(Data items)
#####

(* ===== verification/AuditLog.v ===== *)
(** * The audit trail ([audit.py]) and its consumers on the request path

    [au_file] lists the entries whose write and fsync succeeded; a write that
    fails, or dies, adds nothing to it. *)
From S2P Require Import Prelude PyStr Decimal Effects RiskTypes Exceptions Config AuditEntry World.
From S2P Require Delivery Webhooks Alerts.
Open Scope string_scope.

(** An entry without its id and timestamp: what the caller of [record] gives. *)
Definition draft := string -> string -> entry.

Section Audit.
Context {S : Type} (E : Env) (c : Config).
Abbreviation MW := (M (World S) exn).

Definition disk : MW unit := ext (fun n => fate_outcome (env_disk E n)).
Definition hooks_db : MW unit := ext (fun n => fate_outcome (env_hooks E n)).

Definition upd_audit (f : audit_state -> audit_state) : MW unit :=
  modify (fun w => set_audit (f (w_audit w)) w).
Definition bump_seq (a : audit_state) : audit_state :=
  mkAudit (au_process_id a) (au_seq a + 1) (au_open a) (au_open_failed a) (au_file a) (au_log a).
Definition set_open (open failed : bool) (a : audit_state) : audit_state :=
  mkAudit (au_process_id a) (au_seq a) open failed (au_file a) (au_log a).
Definition log_entry (e : entry) (a : audit_state) : audit_state :=
  mkAudit (au_process_id a) (au_seq a) (au_open a) (au_open_failed a) (au_file a) (au_log a ++ [e])%list.
Definition file_entry (e : entry) (a : audit_state) : audit_state :=
  mkAudit (au_process_id a) (au_seq a) (au_open a) (au_open_failed a) (au_file a ++ [e])%list (au_log a).

Definition record_id (process_id : string) (seq : Z) : string := process_id +:+ "-" +:+ str_of_Z seq.

Definition next_record_id : MW string :=
  do! upd_audit bump_seq in
  let! a := gets w_audit in ret (record_id (au_process_id a) (au_seq a)).

(** [_get_audit_file]: is there a handle? *)
Definition get_audit_file : MW bool :=
  let! a := gets w_audit in
  if String.eqb (AUDIT_LOG_FILE c) "" || au_open_failed a then ret false
  else if au_open a then ret true
  else try_except (do! disk in do! upd_audit (set_open true false) in ret true)
         (fun _ => do! upd_audit (set_open false true) in ret false).

Definition write_durable (e : entry) : MW unit :=
  let! fp := get_audit_file in
  if negb fp then
    let! a := gets w_audit in
    if au_open_failed a then
      raise (EAuditWrite ("Durable audit configured (" +:+ AUDIT_LOG_FILE c +:+ ") but file " +:+
                          "open failed earlier — refusing to write"))
    else ret tt
  else
    try_except (do! disk in upd_audit (file_entry e))
      (fun exc => raise (EAuditWrite ("audit write failed: " +:+ exn_str exc))).

(** [webhooks.enqueue_event_for_delivery] *)
Definition enqueue_event_for_delivery (e : entry) : MW unit :=
  let! h := gets w_hooks in
  if negb (Webhooks.wants h (a_event e)) then ret tt
  else for_each (Webhooks.wh_target_urls h) (fun url =>
    swallow (let! t := now E in
             do! hooks_db in
             modify (fun w => set_hooks (Webhooks.enqueue_url t e url (w_hooks w)) w))).

(** [alerts.notify_event]; the clock is read whether or not it is needed. *)
Definition notify_event (e : entry) : MW unit :=
  let! hour := ext (fun n => Ret (env_hour E n)) in
  let! iso := ext (fun n => Ret (env_iso E n)) in
  let! a := gets w_alerts in
  match Alerts.alert_for iso hour a e with
  | None => ret tt
  | Some message =>
      swallow (let! t := now E in
               do! hooks_db in
               modify (fun w => set_alerts (Alerts.enqueue_alert t message e (w_alerts w)) w))
  end.

Definition record (d : draft) : MW unit :=
  let! id := next_record_id in
  let! ts := ext (fun n => Ret (env_iso E n)) in
  let e := d id ts in
  do! upd_audit (log_entry e) in
  do! write_durable e in
  do! swallow (enqueue_event_for_delivery e) in
  swallow (notify_event e).

(** [close_audit_file]: flush, fsync and close, errors swallowed. *)
Definition close_audit_file : MW unit :=
  let! a := gets w_audit in
  when (au_open a)
    (do! swallow disk in upd_audit (fun a => set_open false (au_open_failed a) a)).

#[global] Instance frame_upd_audit f : Frame same_core (upd_audit f).
Proof. done. Qed.
#[global] Instance frame_record d : Frame same_core (record d).
Proof.
  unfold record, next_record_id, write_durable, get_audit_file, disk, enqueue_event_for_delivery,
    notify_event, hooks_db. frames.
Qed.

#[global] Instance frame_close_audit_file : Frame same_core close_audit_file.
Proof. unfold close_audit_file, disk. frames. Qed.

(** ** What [record] leaves alone: all but the clock, the audit state and the two queues *)
Definition same_audit (w w' : World S) : Prop := w_audit w' = w_audit w.
#[local] Instance same_audit_preorder : PreOrder same_audit.
Proof. split; [done|]. intros x y z H1 H2. by etrans. Qed.
#[local] Instance frame_audit_ext {A} (f : nat -> outcome exn A) : Frame same_audit (ext f).
Proof. done. Qed.
#[local] Instance frame_audit_now : Frame same_audit (now E).
Proof. done. Qed.
#[local] Instance frame_audit_db : Frame same_audit hooks_db.
Proof. done. Qed.
Lemma frame_audit_swallow m : Frame same_audit m -> Frame same_audit (swallow m).
Proof.
  intros Hm. apply frame_catch; [apply _ | done|].
  intros e r. destruct (is_Exception e); [|done]. intros [= <-]. by intros w.
Qed.

Lemma frame_audit_hooks e : Frame same_audit (enqueue_event_for_delivery e).
Proof.
  unfold enqueue_event_for_delivery, hooks_db. apply frame_bind; [apply _..|]. intros h.
  case_match; [apply _|]. apply frame_for_each; [apply _|]. intros u. apply frame_audit_swallow.
  repeat (apply frame_bind; [apply _..|]; intros). done.
Qed.
Lemma frame_audit_notify e : Frame same_audit (notify_event e).
Proof.
  unfold notify_event, hooks_db. repeat (apply frame_bind; [apply _..|]; intros).
  case_match; [|apply _]. apply frame_audit_swallow.
  repeat (apply frame_bind; [apply _..|]; intros). done.
Qed.

Lemma wp_swallow_frame m Q w : Frame same_audit m ->
  (forall o w', w_audit w' = w_audit w -> (forall e, o = Raise e -> is_Exception e = false) -> Q o w') ->
  wp (swallow m) Q w.
Proof.
  intros Hm HQ. apply HQ; [by apply frame_audit_swallow|]. intros e. apply quiet_swallow.
Qed.
End Audit.

#[global] Typeclasses Opaque record.

(** ** What [record] does to the audit state *)
Section RecordSpec.
Context {S : Type} (E : Env) (c : Config) (d : draft).
Implicit Types w : World S.

Definition entry_of w : entry :=
  d (record_id (au_process_id (w_audit w)) (au_seq (w_audit w) + 1)) (env_iso E (w_tick w)).

(** The entry is logged, and durable or not ([dur]). *)
Definition logged w w' (dur : bool) : Prop :=
  au_process_id (w_audit w') = au_process_id (w_audit w) /\
  au_seq (w_audit w') = (au_seq (w_audit w) + 1)%Z /\
  au_log (w_audit w') = (au_log (w_audit w) ++ [entry_of w])%list /\
  au_file (w_audit w') = (au_file (w_audit w) ++ if dur then [entry_of w] else [])%list.

Definition durable_configured : bool := negb (String.eqb (AUDIT_LOG_FILE c) "").

Definition record_post w (o : outcome exn unit) w' : Prop :=
  match o with
  | Ret _ => logged w w' durable_configured /\ au_open_failed (w_audit w) = false
  | Raise x => exists dur, logged w w' dur /\
      (is_Exception x = true -> (exists m, x = EAuditWrite m) /\ dur = false /\
         (durable_configured = true \/ au_open_failed (w_audit w) = true))
  | Crash => exists dur, logged w w' dur
  end.

Lemma record_hooks w w1 dur :
  logged w w1 dur ->
  (forall o w', logged w w' dur -> (forall e, o = Raise e -> is_Exception e = false) -> record_post w o w') ->
  wp (do! swallow (enqueue_event_for_delivery E (entry_of w)) in swallow (notify_event E (entry_of w)))
     (record_post w) w1.
Proof.
  intros Hl HQ. apply wp_bind. apply wp_swallow_frame; [apply frame_audit_hooks|].
  intros o w2 Ha Hx. assert (logged w w2 dur) by (unfold logged; rewrite Ha; done).
  destruct o as [a|e|]; [|by apply HQ|by apply HQ].
  apply wp_swallow_frame; [apply frame_audit_notify|]. intros o w3 Hb Hy.
  apply HQ; [|done]. unfold logged. rewrite Hb. done.
Qed.

Lemma write_durable_wp w w1 :
  logged w w1 false -> au_open_failed (w_audit w1) = au_open_failed (w_audit w) ->
  wp (write_durable E c (entry_of w)) (fun o w' =>
    match o with
    | Ret _ => logged w w' durable_configured /\ au_open_failed (w_audit w) = false
    | _ => record_post w o w'
    end) w1.
Proof.
  intros (Hp & Hs & Hl & Hf) Ho. rewrite app_nil_r in Hf.
  unfold wp, write_durable, get_audit_file, bind, gets, try_except, catch, disk, ext, upd_audit, modify,
    record_post, logged, durable_configured; simpl. rewrite Ho.
  destruct (String.eqb (AUDIT_LOG_FILE c) ""); simpl.
  { rewrite Ho. destruct (au_open_failed (w_audit w)); simpl; [|by rewrite app_nil_r].
    exists false. rewrite app_nil_r. eauto 10. }
  destruct (au_open_failed (w_audit w)) eqn:Hof; simpl.
  { rewrite Ho. simpl. exists false. rewrite app_nil_r. eauto 10. }
  (* the file is open, or opened now; then the write *)
  destruct (au_open (w_audit w1)); simpl;
    [|destruct (env_disk E (w_tick w1)) as [|x|]; simpl;
      [|destruct (is_Exception x) eqn:Hx; simpl|]];
    try (destruct (env_disk E _) as [|y|]; simpl; [|destruct (is_Exception y) eqn:Hy; simpl|]).
  all: rewrite ?Hp, ?Hs, ?Hl, ?Hf.
  all: match goal with
       | |- (_ /\ _) /\ _ => split_and!; reflexivity
       | |- exists _, _ /\ _ => exists false; rewrite app_nil_r;
           first [split_and!; reflexivity | split; [split_and!; reflexivity|]]
       end.
  all: intros He; first [by rewrite He in Hx | by rewrite He in Hy | split_and!; [by eexists | done | by left]].
Qed.

Lemma record_wp w : wp (record E c d) (record_post w) w.
Proof.
  unfold record, next_record_id. repeat (apply wp_bind; unfold wp at 1; simpl).
  fold (entry_of w). eapply wp_mono; [|apply (write_durable_wp w)].
  - intros o w1 H. destruct o as [a|e|]; [|exact H..]. destruct H as [H Hof].
    eapply record_hooks; [exact H|]. intros o w' Hl Hx. destruct o as [|e|]; simpl; [done| |by eauto].
    exists durable_configured. split; [done|]. rewrite (Hx e eq_refl). done.
  - unfold logged; simpl. by rewrite app_nil_r.
  - done.
Qed.
End RecordSpec.

(** ** Record ids *)

(** A draft is given the id and the time it is called with. *)
Definition draft_ok (d : draft) : Prop := forall id ts, a_id (d id ts) = id /\ a_timestamp (d id ts) = ts.

(** Every id this process logged is one of the sequence numbers it has used, and
    none was used twice; what is durable was logged. *)
Definition audit_wf (a : audit_state) : Prop :=
  (0 <= au_seq a)%Z /\
  List.NoDup (map a_id (au_log a)) /\
  (forall e, In e (au_log a) -> exists k, (1 <= k <= au_seq a)%Z /\ a_id e = record_id (au_process_id a) k).

Lemma record_id_inj pid k k' : record_id pid k = record_id pid k' -> k = k'.
Proof.
  unfold record_id. intros H. apply str_of_Z_inj.
  induction pid as [|ch pid IH]; [by injection H | apply IH; by injection H].
Qed.

Lemma logged_wf {S} E d (w w' : World S) dur :
  draft_ok d -> logged E d w w' dur -> audit_wf (w_audit w) -> audit_wf (w_audit w').
Proof.
  intros Hd (Hp & Hs & Hl & _) (H0 & Hn & Hid). unfold audit_wf. rewrite Hp, Hs, Hl, map_app. simpl.
  assert (a_id (entry_of E d w) = record_id (au_process_id (w_audit w)) (au_seq (w_audit w) + 1)) as He
    by apply Hd.
  split_and!; [lia| |].
  - apply (Permutation_NoDup (Permutation_cons_append _ _)). constructor; [|done].
    intros (e & Heq & Hin)%in_map_iff. destruct (Hid e Hin) as (k & Hk & Hk').
    rewrite He in Heq. rewrite Heq in Hk'. apply record_id_inj in Hk'. lia.
  - intros e [Hin|[<-|[]]]%in_app_or.
    + destruct (Hid e Hin) as (k & Hk & Hk'). exists k. split; [lia | done].
    + exists (au_seq (w_audit w) + 1)%Z. split; [lia | done].
Qed.

(** The audit calls of a process, each with whatever outcome. *)
Definition records {S} (E : Env) (c : Config) (ds : list draft) (w : World S) : World S :=
  fold_left (fun w d => snd (record E c d w)) ds w.

Lemma records_wf {S} E c ds : forall (w : World S), Forall draft_ok ds -> audit_wf (w_audit w) ->
  audit_wf (w_audit (records E c ds w)) /\
  List.length (au_log (w_audit (records E c ds w))) = (List.length (au_log (w_audit w)) + List.length ds)%nat.
Proof.
  induction ds as [|d ds IH]; intros w Hd Hw; simpl; [split; [done | lia]|].
  inversion Hd as [|? ? Hd1 Hd2]; subst.
  assert (exists dur, logged E d w (snd (record E c d w)) dur) as [dur Hl].
  { pose proof (record_wp E c d w) as H. unfold wp, record_post in H.
    destruct (fst (record E c d w)); [destruct H; by eexists | destruct H as (dur & H & _); by eexists | done]. }
  destruct (IH _ Hd2 (logged_wf _ _ _ _ _ Hd1 Hl Hw)) as [H1 H2]. split; [done|].
  rewrite H2. destruct Hl as (_ & _ & -> & _). rewrite length_app. simpl. lia.
Qed.

(** C12: [record] returns only with the entry logged and, when AUDIT_LOG_FILE is
    set, written and fsynced; when it cannot be made durable the call raises
    AuditWriteError and nothing else; a webhook or alert failure is never raised. *)
Theorem record_durable {S : Type} (E : Env) (c : Config) (d : draft) (w : World S) :
  let w' := snd (record E c d w) in
  let e := d (record_id (au_process_id (w_audit w)) (au_seq (w_audit w) + 1)) (env_iso E (w_tick w)) in
  au_log (w_audit w') = (au_log (w_audit w) ++ [e])%list /\
  match fst (record E c d w) with
  | Ret _ =>
      au_file (w_audit w') =
        if String.eqb (AUDIT_LOG_FILE c) "" then au_file (w_audit w)
        else (au_file (w_audit w) ++ [e])%list
  | Raise x => is_Exception x = true ->
      (exists m, x = EAuditWrite m) /\ au_file (w_audit w') = au_file (w_audit w)
  | Crash => True
  end.
Proof.
  intros w' e. pose proof (record_wp E c d w) as H. unfold wp, record_post, durable_configured in H. fold w' in H.
  destruct (fst (record E c d w)) as [|x|].
  - destruct H as [(_ & _ & Hl & Hf) _]. split; [done|]. rewrite Hf.
    by destruct (String.eqb _ _); simpl; rewrite ?app_nil_r.
  - destruct H as (dur & (_ & _ & Hl & Hf) & Hx). split; [done|]. intros Hex.
    destruct (Hx Hex) as (Hm & -> & _). split; [done|]. by rewrite Hf, app_nil_r.
  - destruct H as (dur & (_ & _ & Hl & _)). done.
Qed.

(** Over any sequence of audit calls, failed writes included, every call logs
    one entry and no two entries of a process run have the same id. *)
Theorem record_ids_distinct {S : Type} (E : Env) (c : Config) (ds : list draft) (w : World S) :
  Forall draft_ok ds -> audit_wf (w_audit w) ->
  let log := au_log (w_audit (records E c ds w)) in
  List.NoDup (map a_id log) /\
  List.length log = (List.length (au_log (w_audit w)) + List.length ds)%nat.
Proof. intros Hd Hw. destruct (records_wf E c ds w Hd Hw) as [(_ & Hn & _) Hl]. done. Qed.

Definition sample_world : World unit :=
  mkWorld 0 tt (mkAudit "p" 0 false false [] []) (Webhooks.mkState None [] [])
    (Alerts.mkState None "" "" [] None false "") tron0 [] 0 [].
Definition sample_draft : draft := fun id ts =>
  mkEntry id ts "SEND_SUCCESS" "main" "TFrom" "TTo" "5" "USDT" "tx1" "k1" "ip" "t" "broadcast" "".

Lemma record_ids_distinct_witness :
  map a_id (au_log (w_audit (records sample_env default_config [sample_draft; sample_draft] sample_world)))
    = ["p-1"; "p-2"] /\
  List.NoDup (map a_id
    (au_log (w_audit (records sample_env default_config [sample_draft; sample_draft] sample_world)))).
Proof.
  split; [vm_compute; reflexivity|].
  apply (record_ids_distinct sample_env default_config [sample_draft; sample_draft] sample_world).
  - by repeat constructor.
  - split_and!; [done | constructor | done].
Defined.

#####

**WHAT THE TASK REQUIRES:** The first line of the records begins the span, and the line containing "From S2P Require Import" ends it. Reproduce that span exactly, both ends included.

**EXERCISE RESULT:**
(* ===== verification/AuditLog.v ===== *)
(** * The audit trail ([audit.py]) and its consumers on the request path

    [au_file] lists the entries whose write and fsync succeeded; a write that
    fails, or dies, adds nothing to it. *)
From S2P Require Import Prelude PyStr Decimal Effects RiskTypes Exceptions Config AuditEntry World.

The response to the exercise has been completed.